Checking the schema and upgrade scripts into source control is extremely important, and this is how I have managed it in the past. (names like table.alter.12.sql). I regret not setting this type of versioning table up from the beginning, though - when you have multiple environments (dev, QA, staging, etc) it can get very confusing in a hurry as to which schema changes have been applied to which databases. With a versioning table and maybe even some deployment time scripts to sanity check versions between the release and the DB, mismatches become immediately apparent.
The team behind the iBatis OSS project (now known as MyBatis) has a good tool named "migrations" which does exactly this. The original OSS project is a SQL mapping library for .net and java but the tool is independent of platform/language/OS.
Each change is stored as a script which have names like "<timestamp>_<brief description>.sql", and the timestamps serve as IDs as well in the "changelog" table in the DB. Creating the changelog table is always the first change.
The "migrate" command of the tool then has options for "status", "up" "down" etc., and features to create scripts to go from v1 -> v2.

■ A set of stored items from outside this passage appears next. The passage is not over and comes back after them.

(* ===== verification/_CoqProject ===== *)
-Q . S2P
Prelude.v
Events.v
GoStrings.v
GoError.v
GoBinary.v
VersionInfo.v
VersionTree.v
VersionImage.v
RecText.v
RecCodec.v
RecTotal.v
RecGrammar.v
RecFields.v
RecRecords.v
RecRoundTrip.v
ProofLadder.v
Peer.v
Binding.v
LinuxOS.v
ProcfsLinux.v
IdentityLinux.v
BindLinux.v
LoopbackLinux.v
GoIO.v
GoBufio.v
Frame.v
Session.v
SessionListener.v
GoFilepath.v
PathIdentity.v
MountInfo.v
LocalPath.v
VolumeProbes.v
MountTable.v
Program.v
WindowsOS.v
Authenticode.v
AuthenticodeFacts.v
VerdictCache.v
Sockets.v
ServerConn.v
Pool.v
Client.v
FrameCalls.v
Framed.v
ListenUnix.v
ListenLines.v
Admission.v
UnixFiles.v
PrivateDir.v
ModelScan.v
ModelFolders.v
ModelFoldersTree.v
ModelRoots.v
WindowsSecurity.v
GoFilepathWindows.v
WindowsFiles.v
TrustedPath.v
PrivateDirWindows.v
ModelFoldersWindows.v
ModelFoldersWindowsFacts.v
WindowsPeers.v
Impersonation.v
AccountNames.v
IdentityWindows.v
BindWindows.v
LoopbackWindows.v
ListenWindows.v
DarwinOS.v
CodesignDarwin.v
IdentityDarwin.v
XPC.v
XPCEndpoint.v
NamesWindows.v
PathsWindows.v
SelfWindows.v
SessionDelivery.v
Remote.v
VolumesDarwin.v
OtherPlatforms.v
(* ===== verification/Prelude.v ===== *)
(** * A verification library for abstraction-identity

    The program is a Go library that tells a local service who is at the other end
    of a connection, how well that is proven, and refuses work to a caller whose
    proof falls short. Package [identity] (the root of src/) captures a peer from
    the kernel, keeps it bound to the connection, and compares it with a policy;
    package [listen] (src/listen/) carries requests over such connections: frames,
    sessions of several exchanges, a client pool, and the check of the server by
    the client; package [remote] (src/remote/) carries the same frames over TLS.

    ** The parts and where they are modelled

    The ground: what Go and its libraries do.
    - [Prelude]: tactics and generic lemmas. [GoStrings]: strings and
      strconv. [GoError]: errors as trees, [errors.Is] and [errors.As], instants.
      [GoIO]: readers, writers, [io.ReadFull], and a connection that follows a
      script. [GoBufio]: [bufio.Scanner] over lines. [GoFilepath]: path/filepath on
      Unix. [GoBinary]: little-endian integers inside a byte slice, addresses and
      unicode/utf16. [GoFilepathWindows]: path/filepath on Windows. [Events]:
      computations that ask and change a system, with the history of their events,
      and the balance of what they take and give back.

    Who is there.
    - [ProofLadder] (proof.go): the ladder from ProofNone to ProofSigned, the
      error that names a shortfall, an attribute with its proof.
    - [Peer] (peer.go, transport.go): the peer, [Need], [Check], ceilings and
      [CanEver].
    - [Binding] (bind.go, server.go, unixserver.go, identity.go): a binding is a
      platform's [binder] behind one shared state, which every view reaches; the
      binder is a record of three operations over a store.
    - [LinuxOS], [ProcfsLinux], [IdentityLinux], [BindLinux] (procfs_linux.go,
      identity_linux.go, bind_linux.go, server_linux.go, unixserver_linux.go): the
      Linux platform. The kernel is a function from instants to the answers it
      gives, and each question is asked at the next instant, so processes may die,
      be replaced or change their image between any two questions.
    - [LoopbackLinux] (loopback.go, loopback_linux.go): the owner of a loopback
      TCP connection.
    - [WindowsPeers], [Impersonation], [AccountNames], [IdentityWindows]
      (identity_windows.go, impersonate_windows.go, internal/integrity,
      account_windows.go, win32_windows.go): the Windows platform. A question has the
      type of its answer, and Windows is any function from questions and the events so
      far to answers. [BindWindows], [LoopbackWindows] (bind_windows.go,
      server_windows.go, unixserver_windows.go, loopback_windows.go,
      sockets_windows.go): its four bindings and the owner tables.
    - [DarwinOS], [IdentityDarwin], [CodesignDarwin] (sysctl_darwin.go,
      identity_darwin.go, bind_darwin.go, codesign_darwin.go with its C function):
      macOS over sockets, with and without cgo. [XPC] (xpc_darwin.go): native XPC
      objects behind their guard, and the peer of a message.
    - [SelfWindows] (self_windows.go, server_admission_windows.go): this process, and
      the access containers are given to it. [OtherPlatforms]: the builds without a
      platform.

    What program it is.
    - [PathIdentity] (pathidentity.go, filekey_unix.go): files compared by
      identity. The file system is the class [FileSystem], with the laws
      [FileSystemOk] that the theorems use.
    - [MountInfo], [LocalPath], [VolumeProbes], [MountTable] (localpath_linux.go,
      localpath_statfs.go): which volumes are local, read from statfs and the mount
      table; the bound on the volumes asked at once; and the cached table.
      [VolumesDarwin] (localpath_darwin.go): the same questions on macOS.
    - [NamesWindows], [PathsWindows] (pathname_windows.go, localpath_windows.go,
      filekey_windows.go, and the path functions of win32_windows.go and program.go):
      file names as Windows compares them, over the class [WindowsNames] with its laws
      [WindowsNamesOk], and what Windows is asked about a path.
    - [Program] (program.go, helper.go): the program a right is about, how two
      names compare, and the elevated helper.
    - [Sockets] (sockets.go): the sockets of a process tree and the parser of the
      operating system's owner tables.
    - [VersionInfo], [VersionTree], [VersionImage] (version_windows.go): the
      version resource of a Windows executable. The first is the parser of the
      resource, the second says what tree of blocks such bytes encode, the third
      finds the resource in the PE file by reads of bounded size.
    - [WindowsOS], [Authenticode], [AuthenticodeFacts] (authenticode_windows.go,
      filecode_windows.go): the signer of an image. As on Linux,
      the system is a function from instants to answers, and a computation of the
      monad [WM] asks one question per instant. [VerdictCache]
      (verdicts_windows.go): the verdicts kept by file, with the goroutines that wait
      for one another's.

    Which folders may be trusted.
    - [UnixFiles], [WindowsFiles], [WindowsSecurity]: files and security descriptors
      as the folder code meets them. The system's answers are a function of the
      history of events, so a system that keeps what is written and one that others
      change are both such functions. [WindowsSecurity] also has the rules on a
      descriptor and, as their measure, the access check Windows documents.
    - [PrivateDir], [PrivateDirWindows] (go/privatedir/privatedir*.go): private
      folders. The package is written once over the class [PrivatePlatform], with an
      instance per platform.
    - [ModelScan], [ModelFolders], [ModelFoldersTree], [ModelRoots],
      [ModelFoldersWindows], [ModelFoldersWindowsFacts]
      (go/privatedir/models*.go): model folders over the class [ModelPlatform]; the
      walk both platforms share, what a run does whatever others do, what it leaves
      on a tree at rest, and which roots are accepted.
    - [TrustedPath] (go/trustedpath): paths only trusted accounts can have written.

    How requests travel.
    - [Frame] (the frames of listen/framed.go, listen/proof_refusal.go): the
      four-byte header, its limit, and the refusal a server sends.
    - [Session] (listen/session.go): one connection that carries several
      exchanges. [SessionListener]: the listener in front of it, its first header
      and its bounds. [SessionDelivery]: what its goroutines make of every connection
      and every session, and the whole of its [Close].
    - [Framed] (the receiving half of listen/framed.go): [ReceiveFramed] over the
      class [FramedConn], with its laws [FramedConnOk], for byte streams and for
      messages, and the watch that runs beside a call. [ListenUnix]
      (listen/listen_unix.go), sessionCall of listen/session.go and the message
      connection of [XPCEndpoint] are its instances.
    - [ListenWindows] (listen/listen_windows.go, listen/framed_windows.go): named
      pipes, their listener and their dialer. [XPCEndpoint]
      (listen/message_endpoint_darwin.go): requests and calls as XPC messages.
    - [ListenLines] (listen/listen.go): the line protocol. [Peer] also has
      listen/message_endpoint.go: the transport an endpoint's name selects and the
      policy checked before it is opened.
    - [ServerConn] (listen/server.go): the client's check of the server around
      every byte. [Pool], [Client] (listen/pool.go): idle connections, and a call
      over a session with its retries. [FrameCalls] (the client half of
      listen/framed.go, listen/options.go, listen/message_endpoint_other.go): the
      calls of a [FrameClient].
    - [Admission] (listen/admission.go): the containers an endpoint admits.
    - [Remote] (remote/tls.go, remote/server.go): the configurations, the dialer and
      the server over TLS.

    How records are written.
    - [RecText], [RecCodec] (the generated
      go/abstraction/identity/api/rec.go): the text of a record, the reader of
      JSON values, and the readers and writers of each record with the fields they
      do not know. [RecTotal]: the reader always ends. [RecGrammar], [RecFields],
      [RecRecords]: the grammar of the texts a reader accepts, and that it accepts
      exactly those. [RecRoundTrip]: what is written is read back.

    ** How stateful and concurrent code is modelled

    State is passed explicitly, and an operation is a function that gives its
    result and the new state. Where goroutines share state under a mutex, a
    critical section is one step and a theorem quantifies over every sequence of
    steps ([Binding], [Pool], [Session], [SessionListener], [SessionDelivery],
    [ListenUnix], [ListenWindows], [Admission], [VolumeProbes], [MountTable],
    [VerdictCache], [AccountNames], [XPC], the watch of [Framed], the loop of
    [Remote]); a method that lets go of the mutex in its middle is split there.
    Code that asks an operating system questions runs in the monad [Hist] of [Events],
    whose answers are a function of the questions and the events so far, or, on Linux
    and for signatures, in a monad that asks one question per instant.
    Where a context lets other goroutines cancel a call, the context carries the
    script of what happens up to each moment the code can notice ([ServerConn],
    [Client], [Framed]). Connections follow a script of chunks and failures, and
    clocks are arbitrary functions, so a theorem about all scripts is a theorem
    about every environment.

    ** What the theorems show

    - The policy: [Check] names every shortfall and nothing else; a ceiling refuses
      a policy exactly when no peer within it could meet it; the Linux ceiling is
      sound for what Linux reports.
    - The evidence: a path at ProofBound comes from the process that the kernel
      tied to the connection; a recycled pid yields nothing; a loopback peer is
      the one holder the scan of [/proc] found, twice; a recheck notices a changed image; descriptors
      are neither leaked nor closed twice; start times parse exactly.
    - The evidence elsewhere: a Windows peer holds the user of the client's own token,
      which the thread that borrowed it gives back before it serves anything else,
      unless the function run with it calls [runtime.Goexit]; a macOS peer's code was checked through the token of that very connection or
      message; every handle, token, reference and native object taken is given back; a
      build without a platform accepts only policies that ask for nothing.
    - The binding: the platform handle is released at most once and never asked
      afterwards, whichever views race.
    - The wire: frames round-trip under any chunking and any partial write; a
      session dispatches what parsing the peer's whole stream yields, all of it unless
      it ended for a cause the code names; a
      finished exchange is complete; the closing marker means nothing was read; a
      remote handler sees only whole frames of callers TLS 1.3 verified against the
      roots given.
    - Receiving and calling: no payload byte is read before the policy is met; no
      byte passes a server the platform does not vouch for; a pooled connection is
      between exchanges and in one place; a request is repeated only when the
      server said it had not read it; a reply and the watch for the caller's departure
      never read at once.
    - Volumes: a path is local exactly when its volume says so in time, a dead
      mount holds at most eight threads, and the mount table is read back, unless
      a mount point's name holds white space the kernel does not escape, by which a
      remote volume can pass for a local one.
    - Records: the reader ends on every text, accepts exactly the grammar, keeps
      the members it does not know, and reads back what the writer wrote.
    - Signers: a version resource is read as the tree its bytes encode, with at
      most twelve reads however the file lies; a publisher is reported only for
      the bytes of the file held open all along, and a cached verdict only for the
      file it was reached on; every goroutine that waits for a verdict gets one.
    - Folders: a private folder, as last seen, admits this account only (and SYSTEM
      on Windows, by Windows' own access check); a model folder is written only when
      everything below it is held and judged, through what is held, and on a tree
      nobody else changes no write bit of others remains when it succeeds, whatever
      calls the kernel refuses meanwhile; a trusted path gives nobody else a right
      that changes it, unless it is a share spelled with slashes, which passes for a
      local path.
    - Windows paths: nothing is opened or read by name before answers that judge the
      path local, no handle stays open, names compare as their keys do, and the test
      for device names loses none. What is granted to containers is put back, where
      nobody changed it since.
    - Names: containment and equality of programs are decided by file identity,
      and the elevated helper and the loopback rule accept exactly what they say.
    - Listeners: one owner per endpoint, no handle of a pipe used after its close, a
      bound on waiting connections, one end for every accepted connection, a [Close]
      that returns and does not wait for a handler, and a proof that [MaxSessions] does not bound the
      sessions held.

    ** Fuel

    Recursion that is not structural has fuel, and the lemmas show it never runs
    out: [ReadFull] has the reads left in the script plus the bytes asked for, and
    every turn uses one or the other; [writeLoop] and [writeAll] have the bytes to
    write, and a turn that writes none returns; [climb], [withinLoop] and [volumeLoop] have the
    length of the path, which each parent shortens; [takeLoop] has one more than
    the entries of the key, and each turn removes one; [Scan] has the room in its
    buffer, which each turn fills or ends. [sessionCall] tries
    [sessionAttempts] times, as the code does. The record reader's loops have one
    more than the bytes left, and each turn consumes one; skipping a value also
    counts its nesting, which the code limits. The version parser's loops over
    children and characters have the bytes between the cursor and the end of the
    block, and the walk over catalogs has the bound 64 of the code. The walk over a
    model folder has one unit per entry and says when it has not ended; a tree's size
    is enough for it. The walks to a volume's root have the length of the path, and on
    Windows the names of a file have as many answers as a file can have names. The
    canonical spelling of a program on Windows climbs one folder a turn, and the number
    of components is enough for a path on a lettered drive.

    ** What is not modelled

    The tools and experiments (cmd/peerid, probe, listen/testdata), which print what
    the library tells them; the native core of XPC (xpc_native_darwin.c), C code whose
    answers are parameters; the declarations and thin wrappers of system calls in
    win32_windows.go and its kind; hooks that only tests set. The systems' own
    interfaces, crypto/tls, the Security framework and WinTrust are parameters that
    may answer anything, with their documented laws as hypotheses where a theorem
    uses one. pathidentity.go is proved over Unix path functions; what Windows puts
    in their place is in [PathsWindows] and [NamesWindows]. Goroutines are scripts
    or step relations of the events the code can notice, not a scheduler. *)

From Stdlib Require Export ZArith Lia Ascii.
From Stdlib Require Export Strings.Byte.
From stdpp Require Export base tactics numbers list strings gmap pretty.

Another nice concept they provide to the mix is adding an "Undo" section to each script so that you can rollback changes and downgrade schemas just as easily as upgrading them.
Yes, This is what we usually did in a previous job. The only benefit of storing in the database is that the code can check schema version if that's a necessary component. I could see some value there.
Nowadays I'm primarly working with non-relational datastores where this seems to be much less of an issue. There we version the entities that we store instead of a schema and that is done entirely in source control as well.
And resist the temptation of hacking the schema directly in your servers, it ends being a larger effort :)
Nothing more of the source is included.